* Work instructions *
After locating the line with "results with caution.", reproduce that line and every one following it exactly, up to the end of the entries.

[Collected data]
= Beginning of Section =
(** C3. When the model's output has no score labelled "AI",
    [predict_ai_probability] returns 0.5 and raises nothing; when it has
    one, that score is returned (the last one, should the label occur more
    than once). *)
Theorem missing_label_defaults_to_half
  (detector : str -> list (list item) + exn) (text : str)
  (outputs : list item) (rest : list (list item)) :
  detector text = inl (outputs :: rest) ->
  (Forall (fun it => label it <> "AI") outputs ->
   outcome (predict_ai_probability detector text) = inl f0_5)
  /\ (forall it,
       last (filter (fun it => label it = "AI") outputs) = Some it ->
       outcome (predict_ai_probability detector text) = inl (score it)).
Proof.
  intros H. rewrite (predict_outcome _ _ _ _ H). unfold outcome. simpl.
  rewrite scores_of_lookup. split.
  - intros Hno.
    assert (E : filter (fun it => label it = "AI") outputs = []).
    { clear H. induction Hno as [| it l Hit _ IH]; [reflexivity |].
      rewrite filter_cons. destruct (decide _); [contradiction | exact IH]. }
    rewrite E. reflexivity.
  - intros it Hit. rewrite Hit. reflexivity.
Qed.

Lemma missing_label_defaults_to_half_witness :
  let without := fun _ : str =>
    inl [[ {| label := "Real"; score := f0_95 |};
           {| label := "Fake"; score := f0_25 |} ]] : list (list item) + exn in
  let with_ai := fun _ : str =>
    inl [[ {| label := "AI"; score := f0_62 |};
           {| label := "Human"; score := f0_25 |} ]] : list (list item) + exn in
  outcome (predict_ai_probability without (of_string "some text")) = inl f0_5
  /\ outcome (predict_ai_probability with_ai (of_string "some text"))
     = inl f0_62.
Proof.
  cbv zeta. split.
  - eapply (missing_label_defaults_to_half _ (of_string "some text"));
      [reflexivity |].
    repeat constructor; discriminate.
  - destruct (missing_label_defaults_to_half
                (fun _ : str =>
                   inl [[ {| label := "AI"; score := f0_62 |};
                          {| label := "Human"; score := f0_25 |} ]])
                (of_string "some text") _ _ eq_refl) as [_ H].
    apply (H {| label := "AI"; score := f0_62 |}). reflexivity.
Defined.

(** ** The page *)

(** C4. An analysis triggered on an empty or whitespace-only text shows the
    warning and runs no inference: the run ends normally, its trace is the
    top of the page followed by the warning, and it holds no entry into
    [predict_ai_probability] or [estimate_confidence], no call of the model
    and no display of a probability. *)
Theorem blank_input_warns_without_inference
  (detector : str -> list (list item) + exn) (user_text : str) :
  blank user_text = true ->
  let run := app detector user_text true in
  outcome run = inl tt
  /\ trace run
     = (page_top ++ [main (warning "Please enter some text before analysis.")])%list
  /\ existsb is_inference (trace run) = false
  /\ existsb shows_probability (trace run) = false.
Proof.
  intros Hb. apply blank_strip in Hb. cbv zeta.
  unfold app. rewrite Hb. repeat split; reflexivity.
Qed.

Lemma blank_input_warns_without_inference_witness :
  let detector := fun _ : str => inr InferenceError : list (list item) + exn in
  blank (of_string "   ") = true
  /\ trace (app detector (of_string "   ") true)
     = (page_top ++ [main (warning "Please enter some text before analysis.")])%list.
Proof.
  cbv zeta. split; [reflexivity |].
  apply (blank_input_warns_without_inference _ (of_string "   ")).
  reflexivity.
Defined.

(** * Further properties of the estimator *)

Section Estimator.

Lemma split_ws_nil (s tok : str) :
  split_ws s tok = [] -> tok = [] /\ blank s = true.
Proof.
  revert tok. induction s as [| c s IH]; intros tok; simpl.
  - destruct tok; [split; reflexivity | discriminate].
  - unfold blank in *. simpl. destruct (isspace c) eqn:Hc.
    + destruct tok; [| discriminate].
      intros H. apply IH in H. exact H.
    + intros H. apply IH in H. destruct H as [H _]. discriminate H.
Qed.

(** [a <= b] and [b < c] give [a < c], for a positive finite bound [c]. *)
Lemma fleb_fltb_trans (a b : float) (mc : positive) (ec : Z) :
  fleb a b = true ->
  fltb b (S754_finite false mc ec) = true ->
  fltb a (S754_finite false mc ec) = true.
Proof.
  destruct a as [[] | [] | | [] ma ea], b as [[] | [] | | [] mb eb];
    try easy.
  rewrite fleb_pos_finite, !fltb_pos_finite. lia.
Qed.

Lemma fltb_0_1_0_15 (x : float) :
  fltb x f0_1 = true -> fltb x f0_15 = true.
Proof.
  destruct x as [[] | [] | | [] m e]; try easy.
  unfold f0_1, f0_15. rewrite !fltb_pos_finite. lia.
Qed.

Lemma tier_rank_labels :
  tier_rank Low_Confidence = 0%nat
  /\ tier_rank Medium_Confidence = 1%nat
  /\ tier_rank High_Confidence = 2%nat.
Proof. repeat split; reflexivity. Qed.

End Estimator.

(** The test [user_text.strip()] of the page and the word count of the
    estimator agree: the stripped text is non-empty exactly when [split]
    finds at least one word. So an analysis that runs never reports zero
    words, and the word count is zero only for a blank text. *)
Theorem stripped_nonempty_iff_has_word (text : str) (ai_prob : float) :
  truthy (strip text) = true
  <-> (1 <= est_word_count (estimate_confidence text ai_prob))%nat.
Proof.
  unfold est_word_count, estimate_confidence. simpl.
  destruct (blank text) eqn:Hb.
  - pose proof Hb as Hs. apply blank_strip in Hs. apply blank_split in Hb.
    rewrite Hs, Hb. simpl. split; [discriminate | lia].
  - split.
    + intros _. destruct (split text) eqn:E; [| simpl; lia].
      apply split_ws_nil in E. destruct E as [_ E]. congruence.
    + intros _. destruct (strip text) eqn:E; [| reflexivity].
      apply blank_strip in E. congruence.
Qed.

(** More words and a wider margin never lower the tier: if one input has at
    most as many words as another and a margin that is at most the other's,
    its tier is at most the other's. *)
Theorem tier_monotone (text1 text2 : str) (p1 p2 : float) :
  let r1 := estimate_confidence text1 p1 in
  let r2 := estimate_confidence text2 p2 in
  (est_word_count r1 <= est_word_count r2)%nat ->
  fleb (est_margin r1) (est_margin r2) = true ->
  (tier_rank (est_confidence r1) <= tier_rank (est_confidence r2))%nat.
Proof.
  cbv zeta. rewrite !est_confidence_cases. cbv zeta.
  unfold est_word_count, est_margin, estimate_confidence. simpl.
  set (w1 := length (split text1)). set (w2 := length (split text2)).
  set (m1 := fabs (fsub p1 f0_5)). set (m2 := fabs (fsub p2 f0_5)).
  intros Hw Hm.
  assert (H1 : fltb m2 f0_1 = true -> fltb m1 f0_1 = true)
    by (apply fleb_fltb_trans; exact Hm).
  assert (H2 : fltb m2 f0_2 = true -> fltb m1 f0_2 = true)
    by (apply fleb_fltb_trans; exact Hm).
  destruct (Nat.ltb_spec w1 100), (Nat.ltb_spec w2 100),
    (Nat.ltb_spec w1 200), (Nat.ltb_spec w2 200); try lia;
    destruct (fltb m2 f0_1), (fltb m2 f0_2);
    try rewrite (H1 eq_refl); try rewrite (H2 eq_refl);
    destruct (fltb m1 f0_1), (fltb m1 f0_2); simpl;
    change (tier_rank Low_Confidence) with 0%nat;
    change (tier_rank Medium_Confidence) with 1%nat;
    change (tier_rank High_Confidence) with 2%nat; lia.
Qed.

Lemma tier_monotone_witness :
  let r1 := estimate_confidence (words 150) f0_62 in
  let r2 := estimate_confidence (words 250) f0_95 in
  (est_word_count r1 <= est_word_count r2)%nat
  /\ fleb (est_margin r1) (est_margin r2) = true
  /\ (tier_rank (est_confidence r1) <= tier_rank (est_confidence r2))%nat.
Proof.
  cbv zeta. split; [vm_compute; lia |]. split; [reflexivity |].
  apply (tier_monotone (words 150) (words 250) f0_62 f0_95);
    [vm_compute; lia | reflexivity].
Defined.

(** Among the indicators, "Prediction near 50%" implies "Low prediction
    margin": a margin below 0.1 is below 0.15. *)
Theorem near_50_implies_low_margin (text : str) (ai_prob : float) :
  let r := estimate_confidence text ai_prob in
  In (near_50_key, true) (est_indicators r) ->
  In (low_margin_key, true) (est_indicators r).
Proof.
  cbv zeta. unfold est_indicators, estimate_confidence. simpl.
  intros [H | [H | [H | []]]]; try discriminate H.
  injection H as H. apply fltb_0_1_0_15 in H. rewrite H. tauto.
Qed.

Lemma near_50_implies_low_margin_witness :
  In (near_50_key, true) (est_indicators (estimate_confidence (words 50) f0_5))
  /\ In (low_margin_key, true)
       (est_indicators (estimate_confidence (words 50) f0_5)).
Proof.
  split; [right; left; reflexivity |].
  apply (near_50_implies_low_margin (words 50) f0_5).
  right; left; reflexivity.
Defined.

(** The converse of "High means no indicator" fails by design of the
    thresholds: with at least 200 words and a margin of at least 0.15 but
    below 0.2, the tier is Medium although all three indicators are false. *)
Theorem medium_without_indicator (text : str) (ai_prob : float) :
  let r := estimate_confidence text ai_prob in
  (200 <= est_word_count r)%nat ->
  fgeb (est_margin r) f0_15 = true ->
  fltb (est_margin r) f0_2 = true ->
  est_confidence r = Medium_Confidence
  /\ est_indicators r
     = [(short_text_key, false); (near_50_key, false); (low_margin_key, false)].
Proof.
  cbv zeta. rewrite est_confidence_cases. cbv zeta.
  unfold est_word_count, est_margin, est_indicators, estimate_confidence.
  simpl. intros Hw H15 H2.
  apply fgeb_not_fltb in H15.
  assert (H1 : fltb (fabs (fsub ai_prob f0_5)) f0_1 = false).
  { destruct (fltb (fabs (fsub ai_prob f0_5)) f0_1) eqn:E; [| reflexivity].
    apply fltb_0_1_0_15 in E. congruence. }
  assert (H100 : (length (split text) <? 100)%nat = false)
    by (apply Nat.ltb_ge; lia).
  assert (H200 : (length (split text) <? 200)%nat = false)
    by (apply Nat.ltb_ge; lia).
  rewrite H100, H200, H1, H15, H2. split; reflexivity.
Qed.

Lemma medium_without_indicator_witness :
  let r := estimate_confidence (words 200) f0_66 in
  (200 <= est_word_count r)%nat
  /\ fgeb (est_margin r) f0_15 = true
  /\ fltb (est_margin r) f0_2 = true
  /\ est_confidence r = Medium_Confidence.
Proof.
  cbv zeta. split; [vm_compute; lia |].
  split; [reflexivity |]. split; [reflexivity |].
  apply (medium_without_indicator (words 200) f0_66);
    [vm_compute; lia | reflexivity | reflexivity].
Defined.

(** A probability that is NaN or infinite is not rejected: its margin is
    NaN or infinite too, no margin test holds, both margin indicators are
    false and the tier is decided by the word count alone, up to High for a
    text of 200 words or more. *)
Theorem non_finite_probability (text : str) (ai_prob : float) :
  not_finite ai_prob = true ->
  let r := estimate_confidence text ai_prob in
  let wc := est_word_count r in
  not_finite (est_margin r) = true
  /\ est_indicators r
     = [(short_text_key, (wc <? 100)%nat); (near_50_key, false);
        (low_margin_key, false)]
  /\ est_confidence r
     = (if (wc <? 100)%nat then Low_Confidence
        else if (wc <? 200)%nat then Medium_Confidence
        else High_Confidence).
Proof.
  intros Hp. cbv zeta. rewrite est_confidence_cases. cbv zeta.
  unfold est_word_count, est_margin, est_indicators, estimate_confidence.
  simpl.
  destruct ai_prob as [s | [] | | s m e]; try discriminate Hp;
    repeat split; simpl; rewrite ?orb_false_r; reflexivity.
Qed.

Lemma non_finite_probability_witness :
  not_finite S754_nan = true
  /\ est_confidence (estimate_confidence (words 200) S754_nan)
     = High_Confidence.
Proof.
  split; [reflexivity |].
  destruct (non_finite_probability (words 200) S754_nan eq_refl)
    as (_ & _ & H).
  rewrite H. reflexivity.
Defined.

(** * Further properties of the page *)

Section Page.

Variable detector : str -> list (list item) + exn.

Lemma for_each_emit {A} (l : list A) (body : A -> M unit) (g : A -> event) :
  (forall x, body x = emit (g x)) ->
  for_each l body = (inl tt, map g l).
Proof.
  intros Hb. induction l as [| x l IH]; [reflexivity |].
  simpl. rewrite Hb, IH. reflexivity.
Qed.

(** What the page shows for a result: nine lines, one line per indicator,
    six more lines; showing it raises nothing. *)
Lemma show_result_events (ai_prob : float) (r : estimate) :
  show_result ai_prob r
  = (inl tt,
     [ sidebar (header "📊 Detection Result");
       sidebar (metric "AI Probability"
                  [Fixed2 (fmul ai_prob (of_int 100)); Lit "%"]);
       sidebar (metric "Human Probability"
                  [Fixed2 (fmul (human_prob ai_prob) (of_int 100)); Lit "%"]);
       sidebar divider;
       sidebar (header "🧠 Model Uncertainty");
       sidebar (markdown [Lit "**Confidence Level:** ";
                          Lit (est_confidence r)]);
       sidebar (markdown [Lit "- Word count: **"; Int (est_word_count r);
                          Lit "**"]);
       sidebar (markdown [Lit "- Prediction margin: **";
                          Fixed3 (est_margin r); Lit "**"]);
       sidebar (markdown [Lit "**Uncertainty Indicators:**"]) ]
     ++ map (fun kv : string * bool =>
               sidebar (markdown [Lit (if kv.2 then "✅ " else "❌ ");
                                  Lit kv.1]))
          (est_indicators r)
     ++ [ sidebar divider;
          sidebar (header "⚠️ System Limitations");
          sidebar (markdown [Lit system_limitations]);
          main (subheader "📈 Probability Visualization");
          main (bar_chart [("AI", ai_prob); ("Human", human_prob ai_prob)]);
          main (info "Interpret results with caution. Prediction confidence depends on text length and prediction margin.") ])%list.
Proof.
  destruct r as [[[confidence indicators] word_count] margin].
  unfold show_result.
  erewrite (for_each_emit indicators _
              (fun kv : string * bool =>
                 sidebar (markdown [Lit (if kv.2 then "✅ " else "❌ ");
                                    Lit kv.1]))).
  - reflexivity.
  - intros [k []]; reflexivity.
Qed.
= End of Section =
* Expected answer *
          main (info "Interpret results with caution. Prediction confidence depends on text length and prediction margin.") ])%list.
Proof.
  destruct r as [[[confidence indicators] word_count] margin].
  unfold show_result.
  erewrite (for_each_emit indicators _
              (fun kv : string * bool =>
                 sidebar (markdown [Lit (if kv.2 then "✅ " else "❌ ");
                                    Lit kv.1]))).
  - reflexivity.
  - intros [k []]; reflexivity.
Qed.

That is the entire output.